Photograph by Dan Winters

DAN WINTERS

I know that the genre of shooting kids with bluebonnets goes way back, but I was imagining someone picking a bluebonnet and preserving it as part of a botanical specimen collection. The main challenge was to take a bluebonnet that I had picked a few hours earlier from the meadows surrounding my studio in Driftwood and make it look like it was mounted one hundred years ago. I pulled this off by flattening it in a high-temperature dry-mount press, which I think gives it a pretty convincing archival look.

Photograph by Sarah Wilson

SARAH WILSON

Though I grew up in the eighties, not the sixties, the midcentury parents in the photo more or less represent my parents. It was always a struggle to get my sister and me to smile and pose for bluebonnet photos. Looking at the smiling shots they took of us, you’d never guess that I had spent several hours beforehand screaming and crying because I was forced to wear a dress. My parents must have bribed me with something really special!

Photograph by Laurence Parent

LAURENCE PARENT

I’d been running around shooting flowers all day in Llano and Blanco counties in boring overcast light. When it looked like the sun might burn through for a bit, I remembered these railroad tracks nearby that would make for a good shot. So I drove over there, jumped out of my truck just as the sun peeked out, and sprinted down the tracks about a half mile to get the best flowers before the light disappeared. Dramatic sky, bluebonnets—how could I not take a picture?

Photograph by Will Van Overbeek

WILL VAN OVERBEEK

This photo was taken on a ranch near Fredericksburg that some cycling friends told me had particularly beautiful flowers. The lady who lives there took me on a little driving tour of the land. That was when I saw the donkeys, which I decided had to be in the picture. At first I was shocked when the lady drove her four-wheeler over a lush patch of flowers. Only later did I realize that the tire tracks made the perfect shape, leading the eye deeper into the picture.

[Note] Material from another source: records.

Lemma words_nodup k vlen : NoDup (name_words k vlen) ∧ NoDup (ref_words k vlen).
Proof.
  unfold name_words, ref_words. split; destruct k; cbn match; repeat (apply NoDup_cons_2; [intros H; words_inv; try done; lia|]); try apply NoDup_nil_2;
    apply entries_nodup; lia.
Qed.

(** Words replaced in the middle of a list are replaced in the part they lie in. *)
Lemma replaced_local js P (A r C ws' : list Z) :
  (∀ j, j ∈ js → (j < length r)%nat) → replaced (map (Nat.add (length A)) js) P (A ++ r ++ C) ws' → ∃ r', ws' = A ++ r' ++ C ∧ replaced js P r r'.
Proof.
  intros Hlt [Hl H]. rewrite !length_app in Hl. set (r' := take (length r) (drop (length A) ws')).
  assert (length r' = length r) as Hl' by (unfold r'; rewrite length_take, length_drop; lia).
  assert (∀ j, (j < length r)%nat → ws' !! (length A + j)%nat = r' !! j) as Hr'.
  { intros j Hj. unfold r'. by rewrite lookup_take_lt, lookup_drop by done. }
  assert (∀ i v, (A ++ r ++ C) !! i = Some v → (∀ j, j ∈ js → i ≠ (length A + j)%nat) → ws' !! i = Some v) as Hout.
  { intros i v Hv Hi. destruct (H i v Hv) as (v' & -> & Hc). rewrite decide_False in Hc; [by subst v'|].
    intros (j & -> & Hj)%list_elem_of_fmap. by apply (Hi j). }
  exists r'. split; [|split; [done|]].
  - apply list_eq. intros i. destruct (decide (i < length A)%nat) as [H1|H1]; [|destruct (decide (i < length A + length r)%nat) as [H2|H2]].
    + rewrite (lookup_app_l A) by done. destruct (lookup_lt_is_Some_2 A i H1) as [v Hv]. rewrite Hv. apply Hout; [by rewrite lookup_app_l|]. intros j _. lia.
    + replace i with (length A + (i - length A))%nat by lia. rewrite Hr', lookup_app_r by lia. rewrite lookup_app_l by lia. f_equal. lia.
    + rewrite lookup_app_r, lookup_app_r by lia. rewrite Hl'. destruct (C !! (i - length A - length r)%nat) as [v|] eqn:Ev.
      * apply Hout; [by rewrite !lookup_app_r by lia|]. intros j Hj. specialize (Hlt j Hj). lia.
      * apply lookup_ge_None in Ev. apply lookup_ge_None. lia.
  - intros j v Hv. assert (j < length r)%nat as Hj by (by eapply lookup_lt_Some). destruct (H (length A + j)%nat v) as (v' & Hv' & Hc).
    { rewrite lookup_app_r by lia. rewrite lookup_app_l by lia. rewrite <- Hv. f_equal. lia. }
    exists v'. rewrite Hr' in Hv' by done. split; [done|]. destruct (decide (j ∈ js)) as [Hin|Hin].
    + rewrite decide_True in Hc; [done|]. apply list_elem_of_fmap. by exists j.
    + rewrite decide_False in Hc; [done|]. intros (j' & E & Hj')%list_elem_of_fmap. by assert (j' = j) as -> by lia.
Qed.

(** ** Words in the region of the types *)

Lemma enc_app ws1 ws2 : enc (ws1 ++ ws2) = enc ws1 ++ enc ws2.
Proof. unfold enc. by rewrite map_app, concat_app. Qed.

Lemma enc_words n l : length l = (4 * n)%nat → bytes_ok l → ∃ ws, l = enc ws ∧ Forall word_ok ws.
Proof.
  intros H. revert n l H. refine (words_ind _ _ _); [by exists []|]. intros a b c d l IH Hb. do 4 (apply Forall_cons_iff in Hb as [? Hb]).
  destruct (IH Hb) as (ws & -> & Hws). exists ((a + b * 2 ^ 8 + c * 2 ^ 16 + d * 2 ^ 24) :: ws). unfold enc. cbn [map concat].
  rewrite le32_of_bytes by done. split; [done|]. constructor; [unfold word_ok, byte_ok in *; lia|done].
Qed.

Lemma enc_ld pre ws post j v : ws !! j = Some v → word_ok v → ld_le32 (pre ++ enc ws ++ post) (zlen pre + 4 * Z.of_nat j) = Some v.
Proof.
  intros Hj Hv. pose proof (enc_word ws j v Hj post) as H. cbn [t_word] in H. rewrite Z.add_0_l, u32_small in H by done.
  assert (j < length ws)%nat by (by eapply lookup_lt_Some). pose proof (t_word_at pre (enc ws) post (Z.of_nat j) ltac:(lia)) as E.
  rewrite enc_length in E. specialize (E ltac:(lia)). cbn [t_word] in E. rewrite E, Z.add_0_l. pose proof (enc_word ws j v Hj []) as H'.
  cbn [t_word] in H'. by rewrite app_nil_r, Z.add_0_l, u32_small in H'.
Qed.

Lemma enc_split (ws : list Z) j v : ws !! j = Some v → ∃ ws1 ws2, ws = ws1 ++ v :: ws2 ∧ length ws1 = j ∧ ∀ v', <[j := v']> ws = ws1 ++ v' :: ws2.
Proof.
  intros Hj. exists (take j ws), (drop (S j) ws). pose proof (lookup_lt_Some _ _ _ Hj). split; [by rewrite take_drop_middle|].
  split; [rewrite length_take; lia|]. intros v'. by apply insert_take_drop.
Qed.

Section pipe.
Variable ext : list Z.
Context (malloc : heap → option Z) (calloc : Z → bool) `{!Allocator malloc calloc}.
Variable realloc : Z → bool.
Variable block : Z → bool.

(** An object whose region of types holds the words [ws] behind its records. *)
Definition area (b : btf) (recs : list (list Z)) (ws : list Z) : Prop := ∃ post, types_data b = (concat recs ++ enc ws ++ post, 0).

(** The spare part of the region may hold anything. *)
Lemma built_spare h0 b h recs all chs types cap set spare :
  built ext h0 b h recs all chs → modifiable b → store b = Separate types cap set None → zlen (concat recs ++ spare) = cap →
  built ext h0 (with_store b (Separate (concat recs ++ spare) cap set None)) h recs all chs.
Proof.
  intros [Hown Hbase Hids Hhdr Hlen Ht Hb Hfr Hca Hfi Hrest Hst] Hmod Es Hcap. rewrite Es in Hst. destruct Hst as (Hset & Hsm & Hcap' & Hcm).
  split; try done; [|by apply modifiable_cached, modifiable_with_store].
  apply (own_ok_store b); try done; [by exists [], spare|].
  pose proof (ok_strs _ _ _ Hown) as H. unfold btf_strs_data in *. by rewrite Es in H.
Qed.

Lemma built_region h0 b h recs all chs : built ext h0 b h recs all chs → modifiable b →
  ∃ cap set spare, store b = Separate (concat recs ++ spare) cap set None ∧ zlen (concat recs ++ spare) = cap.
Proof.
  intros Hb Hmod. pose proof (bt_store _ _ _ _ _ _ _ Hb) as Hst. pose proof (ok_types _ _ _ (bt_own _ _ _ _ _ _ _ Hb)) as Hl.
  destruct (modifiable_store _ Hmod) as (types & cap & set & Es). unfold types_data in Hl. rewrite Es in Hst, Hl. destruct Hst as (_ & _ & Hcap & _).
  destruct Hl as (pre & post & E & Ep). cbn [fst snd] in *. assert (pre = []) as -> by (apply nil_length_inv; lia). cbn [app] in E. subst types.
  by exists cap, set, post.
Qed.

(** A word of the area is written. *)
Lemma put_word_area h0 b h recs all chs ws j v v' :
  built ext h0 b h recs all chs → modifiable b → area b recs ws → ws !! j = Some v →
  ∃ b', put_words b (zlen (concat recs) + 4 * Z.of_nat j) [v'] = Some b' ∧ built ext h0 b' h recs all chs ∧ modifiable b'
    ∧ area b' recs (<[j := v']> ws) ∧ type_offs b' = type_offs b ∧ type_offs_cap b' = type_offs_cap b.
Proof.
  intros Hb Hmod [post Ha] Hj. destruct (built_region _ _ _ _ _ _ Hb Hmod) as (cap & set & spare & Es & Hcap).
  unfold types_data in Ha. rewrite Es in Ha. injection Ha as Ha. apply app_inv_head in Ha.
  destruct (enc_split ws j v Hj) as (ws1 & ws2 & E & Hl & Hins). rewrite E, enc_app in Ha. change (enc (v :: ws2)) with (le32 v ++ enc ws2) in Ha.
  unfold put_words. rewrite Es, Ha. rewrite <- !app_assoc, (app_assoc (concat recs)).
  replace (zlen (concat recs) + 4 * Z.of_nat j) with (zlen (concat recs ++ enc ws1)) by (rewrite length_app, enc_length; lia).
  rewrite st_words_at by done. cbn [mbind option_bind]. rewrite <- app_assoc. eexists. split; [done|].
  split; [apply (built_spare h0 b h recs all chs _ cap set _ Hb Hmod Es)|split; [by apply modifiable_with_store|split; [|done]]].
  - rewrite <- Hcap, Ha, !length_app, !enc_length. cbn. lia.
  - exists post. unfold types_data. cbn [store with_store]. f_equal. rewrite (Hins v'), enc_app. change (enc (v' :: ws2)) with (le32 v' ++ enc ws2).
    unfold enc at 2. cbn [map concat]. by rewrite app_nil_r, <- !app_assoc.
Qed.

(** The types of the source are copied. *)
Lemma put_bytes_area h0 b h recs all chs ws :
  built ext h0 b h recs all chs → modifiable b → room b recs (4 * zlen ws) →
  ∃ b', put_bytes b (zlen (concat recs)) (enc ws) = Some b' ∧ built ext h0 b' h recs all chs ∧ modifiable b'
    ∧ area b' recs ws ∧ type_offs b' = type_offs b ∧ type_offs_cap b' = type_offs_cap b.
Proof.
  intros Hb Hmod Hroom. destruct (built_region _ _ _ _ _ _ Hb Hmod) as (cap & set & spare & Es & Hcap).
  unfold room, types_data in Hroom. rewrite Es in Hroom. cbn [fst] in Hroom. rewrite length_app in Hroom. unfold put_bytes. rewrite Es.
  rewrite aset_list_eq by (rewrite ?length_app, ?enc_length; lia). rewrite Nat2Z.id, take_app_length, <- drop_drop, drop_app_length. cbn [mbind option_bind].
  eexists. split; [done|]. split; [apply (built_spare h0 b h recs all chs _ cap set _ Hb Hmod Es)|split; [by apply modifiable_with_store|split; [by eexists|done]]].
  rewrite <- Hcap, !length_app, length_drop, enc_length. lia.
Qed.

(** ** The map from offsets to offsets, in the same heap as the strings *)

#[local] Instance identity_key : HashKey btf_dedup_identity_hash_fn btf_dedup_equal_fn.
Proof.
  unfold btf_dedup_equal_fn. split; [intros k; apply Z.eqb_refl|intros k1 k2 ->%Z.eqb_eq k; done|intros k1 k2 ->%Z.eqb_eq; done].
Qed.

Abbreviation map_rep := (rep btf_dedup_identity_hash_fn).
Abbreviation map_mm := (mm_of btf_dedup_equal_fn).

Lemma rep_heap hash m h h' chs : rep hash m h chs → (∀ a, In a (addrs (concat chs)) → h' !! a = h !! a) → rep hash m h' chs.
Proof. unfold rep. destruct (buckets m); [|done]. intros [] Hf. split; try done. by apply (chains_frame h). Qed.

Lemma rep_in_heap hash m h chs a : rep hash m h chs → In a (addrs (concat chs)) → is_Some (h !! a).
Proof.
  unfold rep. destruct (buckets m) as [bs|]; [|by intros [-> _]]. intros Hr Ha. destruct (h !! a) eqn:E; [done|].
  by destruct (rep_allocated hash m h bs chs a Hr E).
Qed.

Lemma built_in_heap h0 b h recs all chs a : built ext h0 b h recs all chs → In a (addrs (concat chs)) → is_Some (h !! a).
Proof.
  intros Hb Ha. pose proof (bt_store _ _ _ _ _ _ _ Hb) as Hst. destruct (store b); [by subst chs|]. destruct Hst as [Hs _].
  by eapply rep_in_heap; [exact (sh_rep _ _ _ _ Hs)|].
Qed.

(** The heap without the object. *)
Lemma built_outside h1 b h recs all chs a : built ext h1 b h recs all chs → h1 !! a = outside h chs a.
Proof. intros Hb. symmetry. exact (bt_frame _ _ _ _ _ _ _ Hb a). Qed.

Lemma outside_Some h chs a e : outside h chs a = Some e → h !! a = Some e ∧ ¬ In a (addrs (concat chs)).
Proof. unfold outside. destruct (decide _) as [Hi|Hi]; [done|]. by rewrite list_elem_of_In in Hi. Qed.

Lemma outside_out h chs a : ¬ In a (addrs (concat chs)) → outside h chs a = h !! a.
Proof. intros H. unfold outside. rewrite decide_False; [done|]. by rewrite list_elem_of_In. Qed.

Lemma outside_in h chs a : In a (addrs (concat chs)) → outside h chs a = None.
Proof. intros H. unfold outside. by rewrite decide_True by by rewrite list_elem_of_In. Qed.

Lemma built_heap h1 h1' b h h' recs all chs :
  built ext h1 b h recs all chs → (∀ a, In a (addrs (concat chs)) → h' !! a = h !! a) → (∀ a, h1' !! a = outside h' chs a) →
  built ext h1' b h' recs all chs.
Proof.
  intros [Hown Hbase Hids Hhdr Hlen Ht Hb Hfr Hca Hfi Hrest Hst] Hf Ho. split; try done.
  - intros a. by rewrite <- Ho.
  - destruct (store b); [done|]. destruct Hst as (Hset & Hst). split; [|done]. destruct Hset. split; try done. by apply (rep_heap _ _ h).
Qed.

(** The map in the whole heap, and after an operation on it. *)
Lemma map_lift h1 b h recs all chs m mchs : built ext h1 b h recs all chs → map_rep m h1 mchs → map_rep m h mchs.
Proof.
  intros Hb Hr. apply (rep_heap _ _ h1); [done|]. intros a Ha. destruct (rep_in_heap _ _ _ _ _ Hr Ha) as [e He]. rewrite He.
  rewrite (built_outside _ _ _ _ _ _ _ Hb) in He. by apply outside_Some in He as [-> _].
Qed.

Lemma map_change h0 h1 b h recs all chs m mchs m' h' mchs' :
  built ext h1 b h recs all chs → map_rep m h1 mchs → frame h0 [] h1 mchs → map_rep m' h' mchs' → frame h mchs h' mchs' →
  ∃ h1', built ext h1' b h' recs all chs ∧ map_rep m' h1' mchs' ∧ frame h0 [] h1' mchs'.
Proof.
  intros Hb Hr Hf Hr' Hf'. pose proof (λ a, built_outside _ _ _ _ _ _ a Hb) as Ho.
  assert (∀ a, In a (addrs (concat chs)) → ¬ In a (addrs (concat mchs)) ∧ ¬ In a (addrs (concat mchs')) ∧ h' !! a = h !! a) as Hdis.
  { intros a Ha. assert (¬ In a (addrs (concat mchs))) as Hn.
    { intros Hi. destruct (rep_in_heap _ _ _ _ _ Hr Hi) as [e He]. by rewrite Ho, outside_in in He. }
    split; [done|]. destruct (built_in_heap _ _ _ _ _ _ _ Hb Ha) as [e He]. pose proof (Hf' a) as E. rewrite (outside_out h mchs), He in E by done.
    apply outside_Some in E as [E1 E2]. by rewrite E1, He. }
  set (h1' := filter (λ x : Z * hashmap_entry, x.1 ∉ addrs (concat chs)) h').
  assert (∀ a, h1' !! a = outside h' chs a) as Ho'.
  { intros a. unfold h1'. destruct (in_dec Z.eq_dec a (addrs (concat chs))) as [Hi|Hi].
    - rewrite outside_in by done. apply map_lookup_filter_None. right. intros e _ Hn. by apply Hn, list_elem_of_In.
    - rewrite outside_out by done. destruct (h' !! a) as [e|] eqn:E; [apply map_lookup_filter_Some; by rewrite list_elem_of_In|]. apply map_lookup_filter_None. by left. }
  exists h1'. split; [|split].
  - apply (built_heap h1 _ _ h); [done|by intros a Ha; apply Hdis|done].
  - apply (rep_heap _ _ h'); [done|]. intros a Ha. rewrite Ho', outside_out; [done|]. intros Hi. by destruct (Hdis a Hi) as (_ & Hn & _).
  - intros a. pose proof (Hf a) as E0. pose proof (Hf' a) as E1. rewrite <- E0. destruct (in_dec Z.eq_dec a (addrs (concat chs))) as [Hi|Hi].
    + destruct (Hdis a Hi) as (Hn & Hn' & _). by rewrite !outside_out, Ho, Ho', !outside_in.
    + destruct (in_dec Z.eq_dec a (addrs (concat mchs'))) as [Hm'|Hm'].
      * rewrite (outside_in h1') by done. rewrite (outside_in h') in E1 by done. destruct (in_dec Z.eq_dec a (addrs (concat mchs))) as [Hm|Hm]; [by rewrite outside_in|].
        rewrite outside_out in E1 |- * by done. by rewrite Ho, outside_out.
      * rewrite (outside_out h1'), Ho', outside_out by done. rewrite (outside_out h') in E1 by done. rewrite E1.
        destruct (in_dec Z.eq_dec a (addrs (concat mchs))) as [Hm|Hm]; [by rewrite !outside_in|]. by rewrite !outside_out, Ho, outside_out.
Qed.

Photograph by Wyatt McSpadden

WYATT McSPADDEN

Twenty years ago, right after I moved to Austin from Amarillo, I patronized a photo lab whose owner was a zany character named Jeff. One day he showed me an eight-by-ten color print of him pushing a lawn mower through a patch of bluebonnets. He thought it was funny, and I thought it was funny too. Being from the Panhandle, I had no sense of the reverence folks down here have for  bluebonnets—in Amarillo, we had our pictures taken in piles of dirt. Twenty years later I concocted my own variation. I have a buddy who has a riding mower, some property west of Austin, and an overabundance of bluebonnets, so I just went to work. Just me, a cheap cigar, a Lone Star tallboy, and a riding mower.